Blindsight

For reasons that I haven’t quite been able to divine, yesterday this blog got more page views than ever before, by a nontrivial margin (more than the previous two days put together, for instance). Which is a nice thing to see when I look at the stats page, but makes me feel a bit guilty that the content has lately been, and is likely to remain for the next six weeks, a bit anemic. The situation is this: I owe reviews to NYRSF, Foundation and Strange Horizons, I’m in the middle of finalising the content for Vector 250, and I still have an ominously large pile of books to get through before the Clarke shortlist. So while I have some posts I plan to make (I suspect I’ll have something to say about the adaptation of “The Screwfly Solution”, for instance, and there will be stories-of-the-year and books-of-the-year posts) it might also go a bit quiet.

In the meantime, I can at least point you at my review of Blindsight by Peter Watts.

If you have a particularly good memory for trivia, you may recall that I struggled a bit with this review, and re-reading it now there are some parts I’m still not entirely happy with. (It also occurs to me that the information in the second-to-last paragraph might be considered a spoiler, except that for whatever reason it was something I twigged to fairly early on in the book.) But the central point — I hope — comes across, which is that Blindsight is a remarkable novel, powerful both in concept and execution. And you should read it.

6 thoughts on “Blindsight

  1. Well I looked at the Scalzi via the link from here while at work. A little later I clicked through to the sorted books pic. Once at home, I went back to the Heroes links after I’d downloaded and watched it. And finally, I clicked through to the main page to make sure there wasn’t anything I’d missed from earlier. That’s four or five separate occasions from two separate computers.

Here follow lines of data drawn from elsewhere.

(* ===== verification/BitcoinSource.v ===== *)
(** * Reading the Bitcoin chain, of [crates/nano-bitcoin/src/lib.rs]

    [BitcoinRpcSource] reads from Bitcoin Core, [BitcoinRestSource] from an
    Esplora server. Both walk forward block by block, keep the [PreStx] window,
    and check that the last block read is still there. What the remote end
    answers is an argument of each call, so it can change between calls. *)

From stdpp Require Import gmap.
From S2P Require Import Prelude Primitives Address CodecIO Crypto SortitionRules BitcoinScript PeerWire.

Definition MAX_BITCOIN_BLOCK_BYTES : Z := 4000000.
Definition MAX_BITCOIN_TEXT_BYTES : Z := 128.

Inductive BitcoinSourceError (E : Type) : Type :=
| Rpc (error : E)
| Rest (error : E)
| RestUnreadable (text : list byte)
| RestResponseTooLarge (limit : Z)
| Parse (error : BitcoinParseError)
| Reorganized (height : Z).
Arguments Rpc {E}. Arguments Rest {E}. Arguments RestUnreadable {E}. Arguments RestResponseTooLarge {E}.
Arguments Parse {E}. Arguments Reorganized {E}.

(** The fields the two sources have in common. *)
Record SourceState : Type := mkSource {
  src_magic : list byte;
  src_pre_stx : PreStxCache.t;
  src_last_height : option Z;
  src_last_block : option BitcoinBlock;
}.

Definition source_new (magic : list byte) : SourceState := mkSource magic PreStxCache.new None None.

(** What a reader of the chain asks its remote end. *)
Record Remote (E : Type) : Type := mkRemote {
  remote_hash_at : Z -> result (BitcoinSourceError E) (list byte);
  remote_raw_at : Z -> result (BitcoinSourceError E) (list byte);
}.
Arguments mkRemote {E}. Arguments remote_hash_at {E}. Arguments remote_raw_at {E}.

Section Walk.
Context {E : Type} `{ED : Edwards} `{BL : BitcoinLib}.
Variable invalidate : SourceState -> Z -> SourceState.
Variable remote : Remote E.

(** [check_last_read]. *)
Definition check_last_read (s : SourceState) : result (BitcoinSourceError E) unit * SourceState :=
  match src_last_block s with
  | None => (Ok tt, s)
  | Some block =>
      match remote_hash_at remote (bb_height block) with
      | Err e => (Err e, s)
      | Ok hash =>
          if decide (hash = bb_hash block) then (Ok tt, s)
          else (Err (Reorganized (bb_height block)), invalidate s (bb_height block))
      end
  end.

(** The loop over [n] heights from [height]; [current] is the last block read. *)
Fixpoint walk (s : SourceState) (height : Z) (n : nat) (current : option BitcoinBlock)
  : result (BitcoinSourceError E) (option BitcoinBlock) * SourceState :=
  match n with
  | O => (Ok current, s)
  | S n =>
      match remote_raw_at remote height with
      | Err e => (Err e, s)
      | Ok raw =>
          let '(r, cache) := decode_block_with_pre_stx height raw (src_magic s) (src_pre_stx s) in
          match r with
          | Err e => (Err (Parse e), mkSource (src_magic s) cache (src_last_height s) (src_last_block s))
          | Ok block => walk (mkSource (src_magic s) cache (Some height) (Some block)) (height + 1) n (Some block)
          end
      end
  end.

(** The first height [block_at] reads. *)
Definition first_height (s : SourceState) (height : Z) : Z :=
  match src_last_height s with
  | Some last => if last <? height then last + 1 else saturating_sub height PRE_STX_WINDOW_BLOCKS
  | None => saturating_sub height PRE_STX_WINDOW_BLOCKS
  end.

(** [block_at]. *)
Definition source_block_at (s : SourceState) (height : Z) : result (BitcoinSourceError E) BitcoinBlock * SourceState :=
  let '(r, s) := check_last_read s in
  match r with
  | Err e => (Err e, s)
  | Ok _ =>
      match (match src_last_block s with Some block => if bb_height block =? height then Some block else None | None => None end) with
      | Some block => (Ok block, s)
      | None =>
          let pre_stx := match src_last_height s with
                         | Some last => if height <? last then PreStxCache.new else src_pre_stx s
                         | None => src_pre_stx s
                         end in
          let first := first_height s height in
          let s := mkSource (src_magic s) pre_stx (src_last_height s) (src_last_block s) in
          let '(r, s) := walk s first (Z.to_nat (height - first + 1)) None in
          match r with
          | Err e => (Err e, s)
          | Ok (Some block) => (Ok block, s)
          | Ok None => (Err (Parse InvalidBlock), s)
          end
      end
  end.

End Walk.

Definition keep_below (height : Z) (block : option BitcoinBlock) : option BitcoinBlock :=
  block ← block; if bb_height block <? height then Some block else None.

Module BitcoinRpcSource.
Section Ops.
Context {E : Type} `{ED : Edwards} `{BL : BitcoinLib}.

(** Bitcoin Core: a hash in internal order at a height, and the serialized block of a hash. *)
Record Client : Type := mkClient { get_block_hash : Z -> result E (list byte); get_block : list byte -> result E (list byte) }.

Definition invalidate_from (s : SourceState) (height : Z) : SourceState :=
  mkSource (src_magic s) (PreStxCache.invalidate_from (src_pre_stx s) height)
    (last ← src_last_height s; if last <? height then Some last else checked_sub height 1)
    (keep_below height (src_last_block s)).

Definition block_hash_at (client : Client) (height : Z) : result (BitcoinSourceError E) (list byte) :=
  match get_block_hash client height with Ok hash => Ok (bitcoin_hash_bytes hash) | Err e => Err (Rpc e) end.

(** The two calls of the loop of [block_at]. *)
Definition raw_at (client : Client) (height : Z) : result (BitcoinSourceError E) (list byte) :=
  match get_block_hash client height with
  | Err e => Err (Rpc e)
  | Ok hash => match get_block client hash with Ok raw => Ok raw | Err e => Err (Rpc e) end
  end.

Definition remote (client : Client) : Remote E := mkRemote (block_hash_at client) (raw_at client).

Definition block_at (client : Client) (s : SourceState) (height : Z) : result (BitcoinSourceError E) BitcoinBlock * SourceState :=
  source_block_at invalidate_from (remote client) s height.

End Ops.
End BitcoinRpcSource.

(** ** Text *)

(** The UTF-8 encodings of the characters [char::is_whitespace] accepts. *)
Definition whitespace : list (list byte) :=
  [[9%u8]; [10%u8]; [11%u8]; [12%u8]; [13%u8]; [32%u8]; [0xC2; 0x85]%u8; [0xC2; 0xA0]%u8; [0xE1; 0x9A; 0x80]%u8;
   [0xE2; 0x80; 0x80]%u8; [0xE2; 0x80; 0x81]%u8; [0xE2; 0x80; 0x82]%u8; [0xE2; 0x80; 0x83]%u8; [0xE2; 0x80; 0x84]%u8;
   [0xE2; 0x80; 0x85]%u8; [0xE2; 0x80; 0x86]%u8; [0xE2; 0x80; 0x87]%u8; [0xE2; 0x80; 0x88]%u8; [0xE2; 0x80; 0x89]%u8;
   [0xE2; 0x80; 0x8A]%u8; [0xE2; 0x80; 0xA8]%u8; [0xE2; 0x80; 0xA9]%u8; [0xE2; 0x80; 0xAF]%u8; [0xE2; 0x81; 0x9F]%u8;
   [0xE3; 0x80; 0x80]%u8].

(** Strip the prefixes of [ws] from [l]; each takes at least one byte. *)
Fixpoint strip (ws : list (list byte)) (l : list byte) (fuel : nat) : list byte :=
  match fuel with
  | O => l
  | S fuel =>
      match List.find (fun w => bool_decide (take (length w) l = w)) ws with
      | Some w => strip ws (drop (length w) l) fuel
      | None => l
      end
  end.

(** [str::trim]. *)
Definition trim (l : list byte) : list byte :=
  let l := strip whitespace l (length l) in
  rev (strip (map (@rev byte) whitespace) (rev l) (length l)).

Definition hex_digit (b : byte) : option Z :=
  let z := u8 b in
  if (48 <=? z) && (z <=? 57) then Some (z - 48)
  else if (97 <=? z) && (z <=? 102) then Some (z - 87)
  else if (65 <=? z) && (z <=? 70) then Some (z - 55)
  else None.

(** [u8::from_str_radix] of two bytes, which takes a leading plus sign. *)
Definition hex_pair (a b : byte) : option byte :=
  low ← hex_digit b;
  if u8 a =? 43 then Some (byte_of low)
  else high ← hex_digit a; Some (byte_of (high * 16 + low)).

Fixpoint hex_pairs (text : list byte) : option (list byte) :=
  match text with
  | a :: b :: rest => x ← hex_pair a b; xs ← hex_pairs rest; Some (x :: xs)
  | [] => Some []
  | _ => None
  end.

Definition decode_block_hash (text : list byte) : option (list byte) :=
  if negb (len text =? 64) then None else hex_pairs text.

(** [str::parse::<u64>]. *)
Fixpoint digits (text : list byte) (value : Z) : option Z :=
  match text with
  | [] => Some value
  | b :: rest =>
      if (48 <=? u8 b) && (u8 b <=? 57) && (value * 10 + (u8 b - 48) <=? U64_MAX) then digits rest (value * 10 + (u8 b - 48)) else None
  end.

Definition parse_u64 (text : list byte) : option Z :=
  let text := match text with b :: rest => if u8 b =? 43 then rest else text | [] => [] end in
  match text with [] => None | _ => digits text 0 end.

Module BitcoinRestSource.
Section Ops.
Context {E : Type} `{ED : Edwards} `{BL : BitcoinLib}.

Inductive Path : Type := BlockHeight (height : Z) | BlockRaw (hash : list byte) | TipHeight.

(** What the server answers a request with, before any limit. *)
Definition Server : Type := Path -> result E (list byte).

Definition get (server : Server) (path : Path) (limit : Z) : result (BitcoinSourceError E) (list byte) :=
  match server path with
  | Err e => Err (Rest e)
  | Ok body =>
      let body := take (Z.to_nat (saturating_add U64_MAX limit 1)) body in
      if limit <? len body then Err (RestResponseTooLarge limit) else Ok body
  end.

(** [String::from_utf8(self.get(..)?)]. *)
Definition get_text (server : Server) (path : Path) : result (BitcoinSourceError E) (list byte) :=
  let? body := get server path MAX_BITCOIN_TEXT_BYTES in
  if utf8_valid body then Ok body else Err (RestUnreadable body).

Definition block_hash_at (server : Server) (height : Z) : result (BitcoinSourceError E) (list byte) :=
  let? text := get_text server (BlockHeight height) in
  or_err (decode_block_hash (trim text)) (RestUnreadable text).

Definition tip_height (server : Server) : result (BitcoinSourceError E) Z :=
  let? text := get_text server TipHeight in
  or_err (parse_u64 (trim text)) (RestUnreadable text).

Definition raw_at (server : Server) (height : Z) : result (BitcoinSourceError E) (list byte) :=
  let? hash := get_text server (BlockHeight height) in
  get server (BlockRaw (trim hash)) MAX_BITCOIN_BLOCK_BYTES.

Definition invalidate_from (s : SourceState) (height : Z) : SourceState :=
  mkSource (src_magic s) (PreStxCache.invalidate_from (src_pre_stx s) height)
    (last ← src_last_height s; if last <? height then Some last else None)
    (keep_below height (src_last_block s)).

Definition remote (server : Server) : Remote E := mkRemote (block_hash_at server) (raw_at server).

Definition block_at (server : Server) (s : SourceState) (height : Z) : result (BitcoinSourceError E) BitcoinBlock * SourceState :=
  source_block_at invalidate_from (remote server) s height.

End Ops.
End BitcoinRestSource.
(** Advancing the PoX tracker over any number of heights and retracting to where
    it was gives the tracker back. *)
Theorem pox_tracker_roundtrip (p : PoxIdTracker.t) (anchors : list bool) (H0 : 0 <= PoxIdTracker.bitcoin_height p)
  (Hmax : PoxIdTracker.bitcoin_height p + len anchors <= U64_MAX) :
  exists p', advance_all p anchors = Ok p' /\ PoxIdTracker.retract_to p' (PoxIdTracker.bitcoin_height p) = Ok p.
Proof.
  destruct (advance_all_spec p anchors H0 Hmax) as (bits & -> & Hbits). eexists. split; [done|]. unfold PoxIdTracker.retract_to.
  cbn [PoxIdTracker.bitcoin_height PoxIdTracker.schedule PoxIdTracker.pox_id]. rewrite (proj2 (Z.ltb_ge _ _)) by lia.
  replace (Z.to_nat (PoxIdTracker.bitcoin_height p + len anchors - PoxIdTracker.bitcoin_height p)) with (length anchors) by lia. rewrite <- Hbits.
  replace (Z.to_nat _) with (length (PoxIdTracker.pox_id p)) by (rewrite length_app; unfold saturating_sub; lia).
  rewrite take_app_length. by destruct p.
Qed.
Record SortitionSnapshot : Type := mkSnapshot {
  sn_bitcoin_height : Z;
  sn_bitcoin_header_hash : list byte;
  sn_bitcoin_timestamp : Z;
  sn_sortition_id : list byte;
  sn_parent_sortition_id : list byte;
  sn_operations_hash : list byte;
  sn_consensus_hash : ConsensusHash;
  sn_total_burn : Z;
  sn_sortition_hash : list byte;
  sn_num_sortitions : option Z;
  sn_winner_txid : option (list byte);
  sn_winner_vrf_seed : option (list byte);
  sn_winner_vrf_public_key : option (list byte);
  sn_winner_signing_key_hash : option (list byte);
  sn_committed_block_hash : option (list byte);
  sn_parent_bitcoin_height : option Z;
  sn_burn_spends : option BurnSpends;
  sn_mining_competition : option MiningCompetition;
  sn_pox_id : PoxId.t;
}.

(** [SortitionSnapshot::genesis]. *)
Definition genesis (bitcoin_height : Z) (bitcoin_header_hash : list byte) : SortitionSnapshot :=
  mkSnapshot bitcoin_height bitcoin_header_hash 0 bitcoin_header_hash bitcoin_header_hash (replicate 32 0%u8)
    (replicate 20 0%u8) 0 SortitionHash.initial (Some 0) None None None None None None None None PoxId.initial.
Lemma sorted_dedup l : StronglySorted Z.le l -> StronglySorted Z.lt (remove_dups l).
Proof.
  induction 1 as [|x l Hs IH HF]; [constructor|]. cbn [remove_dups]. case_decide as Hin; [done|]. constructor; [done|].
  apply Forall_forall. intros y Hy. rewrite elem_of_remove_dups in Hy. pose proof (proj1 (Forall_forall _ _) HF y Hy). assert (x <> y) by congruence. lia.
Qed.

Lemma start_simulates genesis history heights c : start_chain genesis history heights = Some c -> root_ok genesis heights ->
  simulates c (start_archive genesis history heights).
Proof.
  unfold start_chain, SnapshotChain.with_history. case_decide as Hl; [|done]. cbn [mbind option_bind]. intros [= <-] [Hg Hh].
  assert (Hmem : forall e, e ∈ remove_dups (merge_sort Z.le heights) <-> e ∈ heights) by (intros e; by rewrite elem_of_remove_dups, merge_sort_Permutation).
  exists (sn_bitcoin_height genesis), [].
  split; cbn [SnapshotChain.snapshots SnapshotChain.consensus_hashes SnapshotChain.sortitions_below_window SnapshotChain.seed_sortitions_below_window start_archive ArchiveChain.archive ArchiveChain.seeded length]; try done.
  - unfold ArchiveChain.hashes. cbn. destruct history as [|h history _] using rev_ind; [done|]. rewrite last_snoc in Hl. injection Hl as ->.
    by rewrite removelast_last.
  - apply heights_singleton.
  - lia.
  - lia.
  - cbn. rewrite Z.add_0_r. split.
    + apply sorted_dedup, StronglySorted_merge_sort; apply _.
    + apply Forall_forall. intros e He%Hmem. by apply (proj1 (Forall_forall _ _) Hh).
    + intros e He%Hmem. by left.
    + intros e He. by right.
    + intros e [He|He]; [right|by left]. pose proof (proj1 (Forall_forall _ _) Hh e He). split; [done|]. intros _ _ _. by apply Hmem.
Qed.

Lemma adopt_simulates f c s : tip_edit f -> simulates c s ->
  match SnapshotChain.snapshots c with
  | [_] => exists below tip, ArchiveChain.archive s = below ++ [tip] /\
      simulates (SnapshotChain.map_tip f c) (ArchiveChain.mk (ArchiveChain.history s) (ArchiveChain.seeded s) (below ++ [f tip]))
  | _ => (1 < length (ArchiveChain.archive s))%nat
  end.
Proof.
  intros Hf Hs. pose proof (sim_edit f c s Hf Hs) as He. destruct Hs as (base & pre & [Ha Hne _ _ _ _ _ _]).
  destruct (SnapshotChain.snapshots c) as [|x [|y l]]; [done|exact He|]. rewrite Ha, length_app. cbn. lia.
Qed.

Lemma perform_chain_simulates c s op : simulates c s -> exists out c' s', perform_chain c op = Some (out, c') /\
  ArchiveChain.step s op out s' /\ simulates c' s'.
Proof.
  intros Hs. destruct op as [block txids burn pox winner|height|height|sp|co|seed|key]; cbn [perform_chain].
  - destruct (sim_append c s block txids burn pox winner Hs) as (r & c' & s' & Hr & Hstep & Hs'). rewrite Hr. by eexists _, c', s'.
  - destruct (sim_retract c s height Hs) as (r & c' & s' & Hr & Hstep & Hs'). rewrite Hr. by eexists _, c', s'.
  - eexists _, _, s. split; [done|]. split; [constructor|]. destruct Hs as (base & pre & [? ? ? ? ? ? ? ?]). by exists base, pre.
  - destruct (sim_edit (set_spends sp) c s (edit_spends _) Hs) as (below & tip & Ha & Hs'). eexists _, _, _. split; [done|]. split; [by constructor|done].
  - destruct (sim_edit (set_competition co) c s (edit_competition _) Hs) as (below & tip & Ha & Hs'). eexists _, _, _. split; [done|]. split; [by constructor|done].
  - pose proof (adopt_simulates (set_seed seed) c s (edit_seed _) Hs) as Had. unfold SnapshotChain.adopt_root_winner_seed, SnapshotChain.map_tip in *.
    destruct (SnapshotChain.snapshots c) as [|x [|y l]]; [by exists (Adopted false), c, s; split; [|split; [constructor|]]| |by exists (Adopted false), c, s; split; [|split; [constructor|]]].
    destruct Had as (below & tip & Ha & Hs'). eexists _, _, _. split; [done|]. split; [by constructor|done].
  - pose proof (adopt_simulates (set_vrf_key key) c s (edit_key _) Hs) as Had. unfold SnapshotChain.adopt_root_winner_vrf_public_key, SnapshotChain.map_tip in *.
    destruct (SnapshotChain.snapshots c) as [|x [|y l]]; [by exists (Adopted false), c, s; split; [|split; [constructor|]]| |by exists (Adopted false), c, s; split; [|split; [constructor|]]].
    destruct Had as (below & tip & Ha & Hs'). eexists _, _, _. split; [done|]. split; [by constructor|done].
Qed.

  2. The one limitation of the wordpress stats is that (unlike, as far as I can tell, typepad and blogger) it only tracks page views, not unique visits. Not that that would have caught your multiple trips, but I’m never sure what factor to apply to adjust “views” into “visits”. Maybe yesterday everyone was just checking back every ten minutes to see if there were any more piles of books …

  3. Google Analytics is excellent and free, you just put a bit of javascript in your template and it takes care of everything. (Can you mess with your template on wordpress.com blogs?)

  4. The wordpress stats are actually pretty good — they tend to pick up more referrers than Technorati do, at least. But there didn’t seem to be any incoming links registered by either that accounted for this week’s traffic blip.